Quizás el error provenga de un uso antiguo de “luego”, cuyo significado hoy se interpreta como adverbio de tiempo más que como conjunción ilativa, que es el modo en que está presente en la sentencia que volvió popular a Descartes. También es verdad que este último uso añejo conserva una impronta matemática que recuerda en lenguaje de los teoremas, que era el modo por el cual René quería explicarnos el Universo. Claro y distinto.

Lo cierto es que la interpretación errónea introduce un tema que es ajeno a Descartes. Un costado existencialista que pregunta sobre la relación entre el pensamiento y la vida. Una compleja cuestión de precedencias. Pienso y después vivo, o primero vivo y luego pienso. Este dilema es el que enfrenta el poeta y lo hace con una condena. Basta de pensar es su grito.


Pensar es una moneda de dos caras. Su denuncia es a una de ellas, la del pensamiento como mecanismo encubridor de la realidad. Cuando el pensar se convierte en un artilugio, una red que termina tejiendo una coraza que nos aleja de la vida, que nos impide ver lo que ocurre a nuestro alrededor. Alguien llora aquí, pero nadie parece darse cuenta. La razón puede volvernos sordos al dolor de los otros. Del nuestro se encargan los sentidos.
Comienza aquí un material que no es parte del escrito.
(** [strncmp] looks at one character more than it is asked to compare: on
    buffers of [n] equal characters without a terminator it reads past their end. *)
Theorem strncmp_reads_too_far s : text s → strncmp s s (Z.of_nat (length s)) = Fault.
Proof.
  intros Ht. unfold strncmp.
  assert (Hrun : ∀ r p fuel, s = p ++ r → text r → (length r < fuel)%nat →
    while_loop fuel (λ '(i, n),
      let* c1 := aread s i in
      let* more := if negb (c1 =? 0) then Done true
                   else let* c2 := aread s i in Done (negb (c2 =? 0)) in
      if more && (0 <? n) then
        let* c2 := aread s i in
        if s8 c1 <? s8 c2 then Done (inr (-1))
        else if s8 c2 <? s8 c1 then Done (inr 1)
        else Done (inl (i + 1, n - 1))
      else Done (inr 0)) (Z.of_nat (length p), Z.of_nat (length r)) = (Fault : outcome Z)).
  { induction r as [|c r IH]; intros p fuel E T Hf; (destruct fuel as [|fuel]; [simpl in Hf; lia|]); rewrite while_loop_S.
    - assert (Eo : aread s (Z.of_nat (length p)) = Fault).
      { unfold aread. rewrite (proj2 (Z.ltb_ge _ _)), Nat2Z.id, lookup_ge_None_2 by (rewrite ?E, ?length_app; simpl; lia). done. }
      by rewrite Eo.
    - assert (Eo : aread s (Z.of_nat (length p)) = Done c) by (rewrite E; by apply aread_middle).
      rewrite Eo. apply text_cons in T as (_ & Hc & T). cbn [outcome_bind].
      rewrite (proj2 (Z.eqb_neq c 0)) by done. cbn [negb outcome_bind andb length] in *.
      rewrite (proj2 (Z.ltb_lt 0 _)) by lia. rewrite Z.ltb_irrefl. cbn [outcome_bind].
      replace (Z.of_nat (length p) + 1) with (Z.of_nat (length (p ++ [c]))) by (rewrite length_app; simpl; lia).
      replace (Z.of_nat (S (length r)) - 1) with (Z.of_nat (length r)) by lia.
      apply IH; [by rewrite <- (assoc_L (++))|done|lia]. }
  apply (Hrun s [] (S (length s + length s))); [done|done|lia].
Qed.

(** ** Witnesses *)
Lemma text_ab : text [97; 98].
Proof. split; [by repeat constructor|]. apply (bool_decide_unpack _). by vm_compute. Qed.
Lemma cstr_ab r : cstr (97 :: 98 :: 0 :: r) [97; 98].
Proof. apply cstr_cons, cstr_cons, cstr_nil; done. Qed.

Lemma string_copies_correct_witness :
  strcat [97; 98; 0; 7; 7; 7] [97; 98; 0] = Done [97; 98; 97; 98; 0; 7].
Proof.
  destruct (string_copies_correct [97; 98; 0; 7; 7; 7] [97; 98; 0] [97; 98] [97; 98] 5 (cstr_ab _))
    as (_ & _ & Hcat & _).
  - split; [apply text_ab|]. right. split; [simpl; lia|apply cstr_ab].
  - apply Hcat; [apply cstr_ab|simpl; lia].
Defined.

Lemma string_comparison_correct_witness : returns (strcmp [97; 98; 0] [97; 98; 0; 5]) (λ r, r = 0).
Proof.
  eapply returns_mono; [apply (string_comparison_correct [97; 98; 0] [97; 98; 0; 5] [97; 98] [97; 98] 1
    (cstr_ab _) (cstr_ab _) text_ab text_ab); done|]. intros r [Hr _]. by apply Hr.
Defined.

Lemma memory_functions_correct_witness : memcpy [1; 2; 3] [4; 5] 2 = Done [4; 5; 3].
Proof. by apply (memory_functions_correct [1; 2; 3] [4; 5] 0 2); simpl; lia. Defined.

Lemma strstr_correct_witness : returns (strstr [97; 98; 0] [97; 98; 0]) (λ r, r ≠ Some 1).
Proof.
  destruct (strstr_correct [97; 98; 0] [97; 98; 0] [97; 98] [97; 98] (cstr_ab _) (cstr_ab _)) as [Hr _].
  eapply returns_mono; [exact Hr|]. intros [i|]; [|done]. intros (n & -> & Hn & _ & Hno) [= E].
  apply (Hno 0%nat); [lia|]. done.
Defined.

Lemma strncmp_reads_too_far_witness : strncmp [97; 98] [97; 98] 2 = Fault.
Proof. exact (strncmp_reads_too_far [97; 98] text_ab). Defined.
El hablar que menciona con insistencia es ese magma de palabras que cubre los hechos. Un hablar de asno que nos adormece y termina por atontarnos. Y también ese rumor de justificaciones que nuestra mente incesante genera sin descanso. Dice Heidegger: “Lo hablado ‘por’ el habla traza círculos cada vez más anchos y toma un carácter de autoridad. La cosa es así por que así se dice”.

Resuena aquí la omnipotencia cruel, que hiere como el sol. Un sol que ilumina, pero es también capaz de cegar. Basta de pensar es además basta de hablar, un grito de rebelión contra la tiranía a la que está sometido el movilero. Personaje estrella de nuestros días que está, siempre y en cualquier circunstancia, condenado a hablar.

Hay sobre el final una velada mención a alguien de quien nadie habla, un olvidado. Quizás sea necesario parar de pensar para escuchar a quien nos pensó. Una voz que, aun silenciada, no se resigna a callar del todo y vive como un susurro en nuestro interior. Un sueño que no se percibe mirando por la ventana, ni está guardado en el baúl de la memoria, sino que se mira con el espejo interior. Aquél que puso piel a la inmensidad.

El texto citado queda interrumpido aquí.